CPR’s life traced an extraordinary pattern of starting out in a career, topping it, and then moving on to the next. The English professor became the university president; the soldier became a general; the cub reporter became a Pulitzer Prize–winning journalist; and the diplomat became an ambassador, a foreign secretary, even “Mr. United Nations.”
So many accomplishments in one lifetime! No wonder his great-grandchildren are confused. I made the site for them. I created it, too, for future generations who might need some bolstering in order to own up to being Filipino, in the hopes that they will prove worthy custodians of a nation whose right to independence CPR so tirelessly pursued. It is also for second- and third-generation Filipinos living overseas who’d like to feel a connection to their roots.
Most of all, this site is for my irrepressible grandfather, whose wisdom, words, and wit do not belong in a cardboard box or even a dusty old archive. Although to me he was just Lolo—the gourmet who took me out for fancy dinners, the giver of dolls from every country, the eater of too much ice cream, the storyteller always interested in hearing about my horseback-riding adventures—I am ever mindful of the legacy he left behind, and I do find myself wholly wrapped up in his vision of a peaceful, borderless world. He described it as “the human family on a tiny planet” in his farewell address to the United Nations. Though not quite seventeen, even I could understand that.
I sat up in the gallery spellbound as he delivered his swan song before the Special Committee on the Charter of the United Nations. It was November 1983, and my brother and I were on Thanksgiving break from boarding school. We’d seen Lolo speak a million times before, but this speech was different. It was ominous, gloomy . . . filled with despair.
“I do not think the world has much time,” he said darkly. “I do not think it has much time to escape the momentum toward self-destruction upon which it seems set.” Weeping openly, he asked what it would take to “galvanize us into the necessary steps and actions to preserve the world against catastrophe.” My brother sat next to me, fidgeting uneasily in his seat.
A rousing ovation followed as dignitaries from all over the world—Africa, India, Europe, the USSR—got to their feet, visibly moved. They rushed to pay their respects, a line suddenly forming, snaking around the assembly hall. The ovation continued, unabated, until every last one of the delegates from 154 member nations had shaken his hand; and at the end of what seemed to me at least thirty minutes we gave him a final burst of applause.
This man, my grandfather, was the last surviving signatory of the United Nations Charter. Everywhere we went people knew him, people loved him, and people bowed down to him. But here at the final curtain he was not basking in the glory of his achievements, as one might have expected; rather, he was lamenting his failures and those of the United Nations. “Yes, I have regrets,” he said, his face streaked with tears. “I regret that during these years—1945 to 1983—not more progress has been made in living up to the necessities of a unitary globe.”

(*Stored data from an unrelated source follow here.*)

(** The three ways a resolved load whose handler throws can go: the
    module was marked and only the activation is cut short; an entry
    point throws, and the chain goes on as that of a rejected load; or
    the activation throws after every entry point has run and the module
    has been marked. *)
Lemma settleT_throws w h sd ctx mods n :
  pending w !! h = Some (sd, ctx) →
  (isLoaded w (module sd) = true
   ∧ existsb isInitCall (settleT w h (Resolved mods) (Throws n)).2 = false
   ∧ _loadedSections (settleT w h (Resolved mods) (Throws n)).1
     = _loadedSections w)
  ∨ (isLoaded w (module sd) = false ∧ n < length mods
     ∧ settleT w h (Resolved mods) (Throws n)
       = ((settle w h Rejected).1,
          map (λ m, init m clientRouter) (take (S n) mods)
            ++ (settle w h Rejected).2))
  ∨ (isLoaded w (module sd) = false ∧ length mods ≤ n
     ∧ (∃ rest,
          (settleT w h (Resolved mods) (Throws n)).2
            = map (λ m, init m clientRouter) mods ++ rest
          ∧ existsb isInitCall rest = false)
     ∧ _loadedSections (settleT w h (Resolved mods) (Throws n)).1
       = <[module sd := true]> (_loadedSections w)).
Proof.
  intros Hp. rewrite (settleT_pending _ _ _ _ _ _ Hp). cbn zeta.
  unfold Middleware.thenCatch, thenCalls.
  change (isLoaded (dropPending h w) (module sd)) with (isLoaded w (module sd)).
  destruct (isLoaded w (module sd)) eqn:Hl; cbn [negb andb app].
  - left. split; [done|].
    destruct (bool_decide (n < length (activateSection sd ctx))); cbn [fst snd].
    + split; [|by rewrite registry_cancelTimer, onRejected_registry].
      rewrite <- app_assoc. apply no_init_in_inits_free_tail.
    + unfold onResolved.
      change (isLoaded (dropPending h w) (module sd))
        with (isLoaded w (module sd)).
      rewrite Hl. cbn [negb fst snd]. split; [|done].
      apply MiddlewareFacts.no_init_in_activation.
  - right. destruct (decide (n < length mods)) as [Hlt|Hge].
    + left. split; [done|]. split; [done|].
      rewrite bool_decide_eq_true_2
        by (rewrite length_app, length_map; simpl; lia).
      rewrite (bool_decide_eq_false_2 (length mods ≤ n)) by lia.
      cbn [fst snd].
      rewrite take_app_le by (rewrite length_map; lia).
      rewrite map_take_inits.
      rewrite (MiddlewareFacts.settle_pending _ _ _ _ _ _ Hp). cbn zeta.
      cbn [fst snd]. by rewrite <- app_assoc.
    + right. split; [done|]. split; [lia|].
      rewrite (bool_decide_eq_true_2 (length mods ≤ n)) by lia.
      destruct (bool_decide
                  (n < length (map (λ m, init m clientRouter) mods
                               ++ activateSection sd ctx))); cbn [fst snd].
      * split.
        -- exists (take (S n - length mods) (activateSection sd ctx)
                   ++ (onRejected NODE_ENV
                         (markLoaded (module sd) (dropPending h w)) sd ctx).2
                   ++ [clearTimeout h]).
           split; [|apply no_init_in_inits_free_tail].
           rewrite take_app_ge by (rewrite length_map; lia).
           rewrite length_map. by rewrite <- !app_assoc.
        -- by rewrite registry_cancelTimer, onRejected_registry.
      * unfold onResolved.
        change (isLoaded (dropPending h w) (module sd))
          with (isLoaded w (module sd)).
        rewrite Hl. cbn [negb fst snd]. split; [|done].
        exists (activateSection sd ctx ++ [clearTimeout h]).
        split; [by rewrite <- app_assoc|].
        apply MiddlewareFacts.no_init_in_activation.
Qed.
(** * R307 fingerprint voting sketch: sensor protocol driver and voter registry

    A shallow embedding of [sketch_nov10a.ino].  The sketch runs on an
    8-bit AVR board: [int] is 16 bits wide, [uint8_t]/[byte] 8 bits,
    [uint16_t] 16 bits and [unsigned long] 32 bits.  Integers are modelled
    as [Z] with the wrap-around of each C type written out.

    Hardware is modelled by explicit state passing over a [World]:
    - the EEPROM is a map from addresses to bytes;
    - the global frame buffer [packet] and the callers' local [response]
      arrays are lists updated by index; an access outside the declared
      array is undefined in C++ and is the outcome [OutOfBounds] here;
    - what the sketch writes to the sensor and to the LCD is recorded in
      logs ([sent], [lcd]);
    - the serial receive buffer is a FIFO of bytes ([rxbuf]);
    - what the sketch observes (bytes arriving on the serial line, the
      clock, the buttons) is supplied by finite scripts, one element per
      iteration of the polling loop that reads it.  Bytes arrive while
      [readResponse] polls; none arrives while the buffer is drained.
      A loop guarded by a deadline ([millis() - startTime < timeout])
      also ends when its script ends: the script lists the iterations
      made before the deadline passed, the clock being taken to advance.
      A loop without a deadline ([while (true)]) has outcome [NoInput]
      when its script ends before the user decided.
    [delay] and the [Serial] diagnostics have no effect on this state and
    are left out, as are [setup], [loop], [showMainMenu] and
    [showResults], which no statement below is about. *)

From stdpp Require Import base numbers list strings.
From Stdlib Require Import ZArith Lia.

Open Scope Z_scope.

(** ** Machine integers *)

Definition u8 (z : Z) : Z := z mod 256.
Definition u16 (z : Z) : Z := z mod 65536.
Definition u32 (z : Z) : Z := z mod 4294967296.
(** [int]: 16-bit two's complement. *)
Definition int16 (z : Z) : Z := (z + 32768) mod 65536 - 32768.

Definition is_byte (z : Z) : Prop := 0 <= z < 256.

(** ** Constants of the sketch *)

Definition GET_IMAGE : Z := 0x01.
Definition IMAGE_TO_TZ : Z := 0x02.
Definition SEARCH : Z := 0x04.
Definition CREATE_MODEL : Z := 0x05.
Definition STORE_MODEL : Z := 0x06.
Definition DELETE_MODEL : Z := 0x0C.
Definition VERIFY_PASSWORD : Z := 0x13.
Definition GET_TEMPLATE_COUNT : Z := 0x1D.

Definition HEADER_H : Z := 0xEF.
Definition HEADER_L : Z := 0x01.
Definition PACKAGE_ID : Z := 0x01.

Definition EEPROM_VOTE1 : Z := 0.
Definition EEPROM_VOTE2 : Z := 1.
Definition EEPROM_VOTE3 : Z := 2.
Definition EEPROM_VOTED_START : Z := 10.
Definition MAX_FINGERPRINTS : nat := 25.

(** Declared size of the global [uint8_t packet[128]]. *)
Definition PACKET_SIZE : nat := 128.

Inductive pin : Type :=
  | BTN_ENROLL | BTN_DELETE | BTN_VOTE | BTN_UP | BTN_DOWN | BTN_RESULTS
  | BTN_RESET_VOTES | BTN_CANDIDATE1 | BTN_CANDIDATE2 | BTN_CANDIDATE3.

(** ** Outcomes of a call *)

Inductive outcome (A : Type) : Type :=
  | Done (a : A)      (* the call returned *)
  | OutOfBounds       (* an array was indexed outside its declared size *)
  | NoInput           (* an undeadlined polling loop outlived its script *)
  | OutOfFuel.        (* a bounded loop did not finish within its bound *)
Arguments Done {A} a.
Arguments OutOfBounds {A}.
Arguments NoInput {A}.
Arguments OutOfFuel {A}.

Global Instance outcome_bind : MBind outcome := fun A B k m =>
  match m with
  | Done a => k a
  | OutOfBounds => OutOfBounds
  | NoInput => NoInput
  | OutOfFuel => OutOfFuel
  end.

(** ** The hardware state *)

(** What the LCD driver was asked to do, in order. *)
Inductive LcdOp : Type :=
  | Clear
  | SetCursor (col row : Z)
  | Print (s : string)
  | PrintNum (n : Z)
  | PrintHex (n : Z).

(** One iteration of [readResponse]'s loop: the bytes the sensor delivered
    into the receive buffer since the previous iteration, and the value of
    [millis() - startTime] the loop condition computes. *)
Record RxPoll : Type := { rx_arrived : list Z; rx_elapsed : Z }.

(** One iteration of a button-polling loop: elapsed time as above and the
    pins that read LOW (pressed; the inputs are pulled up). *)
Record KeyPoll : Type := { k_elapsed : Z; k_low : pin -> bool }.

Record World : Type := {
  eeprom : Z -> Z;              (* EEPROM cells *)
  vote1 : Z; vote2 : Z; vote3 : Z;
  totalFingerprints : Z;
  packet : list Z;              (* uint8_t packet[128] *)
  rxbuf : list Z;               (* bytes waiting in the receive buffer *)
  line : list (list RxPoll);    (* scripts of the coming readResponse calls *)
  sent : list (list Z);         (* frames written to the sensor, oldest first *)
  lcd : list LcdOp;             (* display operations, oldest first *)
  keys : list KeyPoll           (* script of the coming button polls *)
}.
(** C6.  The partition of the single run is a function of [(X, y)] alone:
    it is drawn with test share 1/5 from a generator seeded with 42, never
    from the global generator, so every execution on the same input, in
    whatever state of the world, gets the same answer from the split, and
    when that is a split it runs the four pipelines on the same train and
    test rows. *)
Theorem evaluate_models_once_same_partition
    (RandomState_seed : Z → RandomState)
    (shuffle_split : nat → Qc → lib (list nat * list nat))
    (cross_val_score : Pipeline → DataFrame → list Qc → nat → lib (list Qc))
    (fit_predict : Pipeline → DataFrame → list Qc → DataFrame → lib (list Qc))
    (accuracy_score mean_squared_error : list Qc → list Qc → Qc)
    (X : DataFrame) (y : list Qc) :
  ∃ r : result split,
    r = match (shuffle_split (length y) (Q2Qc (1 # 5))
                 (RandomState_seed 42%Z)).1 with
        | Ok (train, test) =>
            Ok (Split (take_rows X train) (take_rows X test)
                      (take_items y train) (take_items y test))
        | Raise e => Raise e
        end ∧
    ∀ w,
      train_test_split RandomState_seed shuffle_split X y q_0_2 (Some 42%Z) w
      = (r, w) ∧
      evaluate_models_once RandomState_seed shuffle_split cross_val_score
        fit_predict accuracy_score mean_squared_error X y w
      = match r with
        | Ok sp =>
            (KN_pipeline cross_val_score fit_predict accuracy_score
               mean_squared_error sp;;
             LR_pipeline cross_val_score fit_predict accuracy_score
               mean_squared_error sp;;
             SVM_pipeline cross_val_score fit_predict accuracy_score
               mean_squared_error sp;;
             XGBoost_pipeline cross_val_score fit_predict accuracy_score
               mean_squared_error sp;;
             mret ()) w
        | Raise e => (Raise e, w)
        end.
Proof.
  eexists. split; [reflexivity|]. intros w.
  assert (Hsplit : ∀ w,
    train_test_split RandomState_seed shuffle_split X y q_0_2 (Some 42%Z) w
    = (match (shuffle_split (length y) (Q2Qc (1 # 5))
                (RandomState_seed 42%Z)).1 with
       | Ok (train, test) =>
           Ok (Split (take_rows X train) (take_rows X test)
                     (take_items y train) (take_items y test))
       | Raise e => Raise e
       end, w)).
  { intros w0. unfold train_test_split, q_0_2.
    by destruct (shuffle_split _ _ _) as [[[train test]|e] rs]. }
  split; [apply Hsplit|].
  unfold evaluate_models_once, mbind at 1, M_bind at 1, bind at 1.
  rewrite Hsplit.
  by destruct (shuffle_split _ _ _) as [[[train test]|e] rs].
Qed.

(** ** Start-up *)

Lemma read_csv_missing (path : string) (w : world) :
  disk w !! path = None → read_csv path w = (Raise FileNotFoundError, w).
Proof. intros H. unfold read_csv. by rewrite H. Qed.

Lemma read_csv_found (path : string) (f : csv_file) (w : world) :
  disk w !! path = Some f →
  read_csv path w
  = (if csv_parses f then Ok f else Raise ParserError, w).
Proof. intros H. unfold read_csv. rewrite H. by destruct (csv_parses f). Qed.

(** A later row with a field too many stops the parser; a first row with a
    field too many gives every row an index field, which [dropna] drops
    with the index; a short row is dropped for its missing fields. *)
Example read_csv_ragged :
  csv_parses (CsvFile ["a"; "b"]
                [(λ z, Some (Qc_of_Z z)) <$> [1; 2]%Z;
                 (λ z, Some (Qc_of_Z z)) <$> [3; 4; 5]%Z]) = false ∧
  csv_parses (CsvFile ["a"; "b"]
                [(λ z, Some (Qc_of_Z z)) <$> [1; 2; 3]%Z;
                 (λ z, Some (Qc_of_Z z)) <$> [4; 5]%Z]) = true ∧
  dropna (CsvFile ["a"; "b"]
            [(λ z, Some (Qc_of_Z z)) <$> [1; 2; 3]%Z;
             (λ z, Some (Qc_of_Z z)) <$> [4; 5]%Z;
             (λ z, Some (Qc_of_Z z)) <$> [6; 7; 8]%Z])
  = {["a" := Qc_of_Z <$> [2; 7]%Z; "b" := Qc_of_Z <$> [3; 8]%Z]}.
Proof.
  split; [reflexivity|]. split; [reflexivity|].
  apply (bool_decide_unpack _). vm_compute. reflexivity.
Qed.

(** The file is there and parses: it is read, and the collaborator is not
    called. *)
Lemma load_input_present
    (fetch_data : gmap string csv_file → gmap string csv_file)
    (raw : csv_file) (w : world) :
  disk w !! csv_path = Some raw → csv_parses raw = true →
  load_input fetch_data w = (Ok raw, w).
Proof.
  intros H Hp. unfold load_input, try_except.
  by rewrite (read_csv_found _ raw), Hp.
Qed.

(** C5.  When the input file is missing at start-up, the acquisition
    collaborator is called once and the file is read again.  If it is there
    now, the run goes on with it (or ends with the parser's error when the
    file does not parse); if it is still missing, [main] prints the error
    message and ends with [SystemExit 1], so the exit status is 1: the
    collaborator was called that once only. *)
Theorem main_missing_input
    (RandomState_seed : Z → RandomState)
    (shuffle_split : nat → Qc → lib (list nat * list nat))
    (cross_val_score : Pipeline → DataFrame → list Qc → nat → lib (list Qc))
    (fit_predict : Pipeline → DataFrame → list Qc → DataFrame → lib (list Qc))
    (accuracy_score mean_squared_error : list Qc → list Qc → Qc)
    (fetch_data : gmap string csv_file → gmap string csv_file)
    (w : world) :
  disk w !! csv_path = None →
  match fetch_data (disk w) !! csv_path with
  | Some raw =>
      main RandomState_seed shuffle_split cross_val_score fit_predict
        accuracy_score mean_squared_error fetch_data w
      = if csv_parses raw
        then analyse RandomState_seed shuffle_split cross_val_score
               fit_predict accuracy_score mean_squared_error raw
               (World (heap w) (fetch_data (disk w)) (np_random w)
                  (trace w ++ [EvFetch]))
        else (Raise ParserError,
              World (heap w) (fetch_data (disk w)) (np_random w)
                (trace w ++ [EvFetch]))
  | None =>
      main RandomState_seed shuffle_split cross_val_score fit_predict
        accuracy_score mean_squared_error fetch_data w
      = (Raise (SystemExit 1),
         World (heap w) (fetch_data (disk w)) (np_random w)
           (trace w ++ [EvFetch;
                        EvPrint "Error fetching data. Please try again."])) ∧
      exit_status
        (main RandomState_seed shuffle_split cross_val_score fit_predict
           accuracy_score mean_squared_error fetch_data w).1 = 1%Z
  end.
Proof.
  intros Hmiss.
  assert (Hload :
    load_input fetch_data w
    = match fetch_data (disk w) !! csv_path with
      | Some raw =>
          (if csv_parses raw then Ok raw else Raise ParserError,
           World (heap w) (fetch_data (disk w)) (np_random w)
             (trace w ++ [EvFetch]))
      | None =>
          (Raise (SystemExit 1),
           World (heap w) (fetch_data (disk w)) (np_random w)
             (trace w ++ [EvFetch;
                          EvPrint "Error fetching data. Please try again."]))
      end).
  { unfold load_input, try_except at 1. rewrite read_csv_missing by done.
    cbn [is_FileNotFoundError]. unfold call_fetch_data.
    erewrite bind_run; cycle 1.
    { erewrite bind_run by apply emit_run. reflexivity. }
    unfold try_except, read_csv. cbn [disk].
    destruct (fetch_data (disk w) !! csv_path) as [raw|].
    { by destruct (csv_parses raw). }
    cbn [is_FileNotFoundError].
    erewrite bind_run by apply emit_run.
    unfold exit, raise. cbn [heap disk np_random trace].
    by rewrite <- app_assoc. }
  unfold main.
  destruct (fetch_data (disk w) !! csv_path) as [raw|].
  - destruct (csv_parses raw).
    + by erewrite bind_run by exact Hload.
    + by erewrite bind_raise by exact Hload.
  - by erewrite bind_raise by exact Hload.
Qed.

I felt sad for my poor old lolo, nearly eighty-six, whose simple wish was for everyone to live together in peace: “The human family on a tiny planet.” Broken down into such basic language, it seemed to me like a reachable goal, a very possible dream. Yet today I find myself, all grown up, surrounded by war and conflict. Twenty-six years later this dream still eludes us.
It is therefore in the spirit of building a kinder world populated by more compassionate people that I dedicate this online forum to my loving grandfather—to honor him, to bring to light his ideas . . . to propagate peace.